Bus operator in Connecticut, USA

The North East Transportation Company (abbreviated as NET, sometimes written as Northeast Transportation) is a bus operator based in the Naugatuck Valley area of Connecticut. NET currently serves as a contractor under CT Transit providing local bus and paratransit services in Meriden, Wallingford, and Waterbury. Despite being part of the CT Transit system, these cities' routes are fully operated by North East Transportation and are overseen by local transit authorities.

== History ==
The North East Transportation Company was founded in October 1925 as a merger of multiple existing jitney operators in Waterbury

After CR&L's surrender of its bus operations in 1973, North East Transportation existed as the only bus operator in its service area.

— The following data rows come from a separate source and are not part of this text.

Lemma _clear_tcp_by_prefix_lookup prefix st name :
  collections (snd (_clear_tcp_by_prefix prefix st)) !! name
  = if startswith prefix name then None else collections st !! name.
Proof.
  unfold _clear_tcp_by_prefix. cbn [snd collections set_collections].
  rewrite fold_delete_lookup.
  destruct (prefix_names_spec prefix (collections st)) as [_ Hnames].
  destruct (decide _) as [Hin|Hnin].
  - apply Hnames in Hin as [_ ->]. done.
  - destruct (startswith prefix name) eqn:Hp; [|done].
    destruct (collections st !! name) as [v|] eqn:Hv; [|done].
    exfalso. apply Hnin, Hnames. split; [by exists v|done].
Qed.

Lemma _clear_tcp_by_prefix_size prefix st :
  (fst (_clear_tcp_by_prefix prefix st)
   + size (collections (snd (_clear_tcp_by_prefix prefix st)))
   = size (collections st))%nat.
Proof.
  unfold _clear_tcp_by_prefix. cbn [fst snd collections set_collections].
  destruct (prefix_names_spec prefix (collections st)) as [Hnd Hnames].
  apply fold_delete_size; [done|]. intros k Hk. by apply Hnames in Hk as [? _].
Qed.

(** X16.  Clearing the TCP display of an arm.  Exactly the collections
    whose name starts with the prefix of the arm are removed; every other
    collection, and everything else in the state, stays as it is; and the
    number that is reported is the number of collections removed.  (The
    objects deleted with a collection are its markers: the state keeps
    markers in collections only.) *)
Theorem clear_tcp_by_prefix_spec (prefix : string) (st : State) :
  let n := fst (_clear_tcp_by_prefix prefix st) in
  let st' := snd (_clear_tcp_by_prefix prefix st) in
  (forall name, collections st' !! name
                = if startswith prefix name then None else collections st !! name) /\
  (n + size (collections st') = size (collections st))%nat /\
  st' = set_collections (collections st') st.
Proof.
  split; [|split].
  - apply _clear_tcp_by_prefix_lookup.
  - apply _clear_tcp_by_prefix_size.
  - done.
Qed.

Lemma set_collections_same st : set_collections (collections st) st = st.
Proof. by destruct st. Qed.

Lemma startswith_tcp_prefix which fname :
  startswith ("TCP " +:+ arm_letter which +:+ " (") (tcp_collection which fname) = true.
Proof. by destruct which. Qed.

(** X17.  Showing the TCP points of an arm and then clearing them leaves
    the collections as they were, when no collection of that arm was there
    before: the clear operator removes the one collection that was made and
    reports one collection cleared; the trajectories, the cached bindings
    and the scene settings are those from before the display.  Nothing is
    said about the objects: the sphere template that the display creates
    when it is missing is kept on purpose. *)
Theorem tcp_visualize_then_clear (float_of : string -> option Q) (fs : FileSystem)
    (which : Arm) (st st1 : State) (out : Outcome) :
  (forall name, startswith ("TCP " +:+ arm_letter which +:+ " (") name = true ->
                collections st !! name = None) ->
  tcp_visualize_execute float_of fs which st = (st1, out) ->
  status out = FINISHED ->
  exists st2,
    tcp_clear_execute which st1 =
    (st2, mkOutcome FINISHED
            [(INFO, "TCP " +:+ arm_letter which +:+ ": cleared 1 collection(s)")]) /\
    collections st2 = collections st /\
    TRAJ_A st2 = TRAJ_A st /\ TRAJ_B st2 = TRAJ_B st /\
    ARMREFS_A st2 = ARMREFS_A st /\ ARMREFS_B st2 = ARMREFS_B st /\
    scene st2 = scene st.
Proof.
  intros Hnone Hvis Hfin.
  set (prefix := "TCP " +:+ arm_letter which +:+ " (").
  assert (Hst1 : exists markers,
            st1 = set_collections
                    (<[tcp_collection which (da_tcp_filename (scene st)) := markers]>
                       (collections st)) st).
  { unfold tcp_visualize_execute in Hvis.
    destruct (match which with ArmA => _ | ArmB => _ end) as [|c folder];
      [injection Hvis as <- <-; done|].
    destruct (da_tcp_filename (scene st)) as [|c' fname] eqn:En;
      [injection Hvis as <- <-; done|].
    destruct (_parse_tcp_positions _ _ _ _ _ _ _) as [pts|e];
      [|injection Hvis as <- <-; done].
    unfold _scatter_tcp_points in Hvis. injection Hvis as <- _.
    eexists. reflexivity. }
  destruct Hst1 as [markers ->].
  set (name := tcp_collection which (da_tcp_filename (scene st))).
  set (st1 := set_collections (<[name := markers]> (collections st)) st).
  assert (Hname : startswith prefix name = true) by apply startswith_tcp_prefix.
  assert (Hcoll : collections (snd (_clear_tcp_by_prefix prefix st1)) = collections st).
  { apply map_eq. intros k. rewrite _clear_tcp_by_prefix_lookup.
    destruct (startswith prefix k) eqn:Hk; [by rewrite Hnone|].
    cbn [st1 collections set_collections]. apply lookup_insert_ne. congruence. }
  pose proof (_clear_tcp_by_prefix_size prefix st1) as Hsize.
  rewrite Hcoll in Hsize. cbn [st1 collections set_collections] in Hsize.
  rewrite map_size_insert_None in Hsize by by apply Hnone.
  assert (Hn : fst (_clear_tcp_by_prefix prefix st1) = 1%nat) by lia.
  unfold tcp_clear_execute. fold prefix.
  destruct (_clear_tcp_by_prefix prefix st1) as [n st'] eqn:Hc.
  cbn [fst snd] in Hn, Hcoll. subst n.
  assert (Hst' : st' = set_collections (collections st') st).
  { pose proof (f_equal snd Hc) as H'. cbn [snd] in H'. rewrite <- H'. reflexivity. }
  exists st'. split; [done|]. split; [done|]. by rewrite Hst'.
Qed.

Lemma tcp_visualize_then_clear_witness :
  exists st2,
    tcp_clear_execute ArmA
      (fst (tcp_visualize_execute py_float {["/a/tcp.txt" := tcp_file]} ArmA tcp_state))
    = (st2, mkOutcome FINISHED [(INFO, "TCP A: cleared 1 collection(s)")]) /\
    collections st2 = collections tcp_state.
Proof.
  destruct (tcp_visualize_execute py_float {["/a/tcp.txt" := tcp_file]} ArmA tcp_state)
    as [st1 out] eqn:E.
  destruct (tcp_visualize_then_clear py_float {["/a/tcp.txt" := tcp_file]} ArmA
              tcp_state st1 out) as (st2 & Hc & Hcoll & _).
  - intros name _. apply lookup_empty.
  - exact E.
  - vm_compute in E. by injection E as _ <-.
  - exists st2. split; [exact Hc|exact Hcoll].
Defined.

Lemma slice_from_length {A} (step : nat) (l : list A) : forall skip,
  (1 <= step)%nat ->
  length (slice_from step skip l)
  = if (length l <=? skip)%nat then 0%nat else S ((length l - skip - 1) / step).
Proof.
  induction l as [|x l IH]; intros skip Hstep; [done|].
  destruct skip as [|k]; cbn [slice_from length].
  - rewrite IH by done. cbn [Nat.leb]. rewrite Nat.sub_0_r. cbn [Nat.sub]. f_equal.
    rewrite Nat.sub_0_r.
    destruct (length l <=? step - 1)%nat eqn:E.
    + apply Nat.leb_le in E. rewrite Nat.div_small; [done|lia].
    + apply Nat.leb_gt in E.
      replace (length l) with (1 * step + (length l - (step - 1) - 1))%nat at 2 by lia.
      rewrite Nat.div_add_l by lia. done.
  - rewrite IH by done. done.
Qed.

Lemma slice_step_length {A} (step : nat) (l : list A) :
  (1 <= step)%nat -> length (slice_step step l) = ((length l + step - 1) / step)%nat.
Proof.
  intros Hstep. unfold slice_step. rewrite slice_from_length by done.
  destruct l as [|x l]; cbn [length Nat.leb].
  - rewrite Nat.div_small; [done|lia].
  - replace (S (length l) + step - 1)%nat with (1 * step + length l)%nat by lia.
    rewrite Nat.div_add_l by lia. f_equal. f_equal. lia.
Qed.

NET's routes were overseen by the Connecticut Department of Transportation, although it was not until the 1990s that they began to use CT Transit buses, or the early-2000s when their services formally became part of the CT Transit system.

Having previously operated out of a former brass manufactory in Waterbury for 36 years, NET moved to a new facility in Watertown in 2019. The new facility was constructed by STV Inc. and took the place of a former drive-in theater.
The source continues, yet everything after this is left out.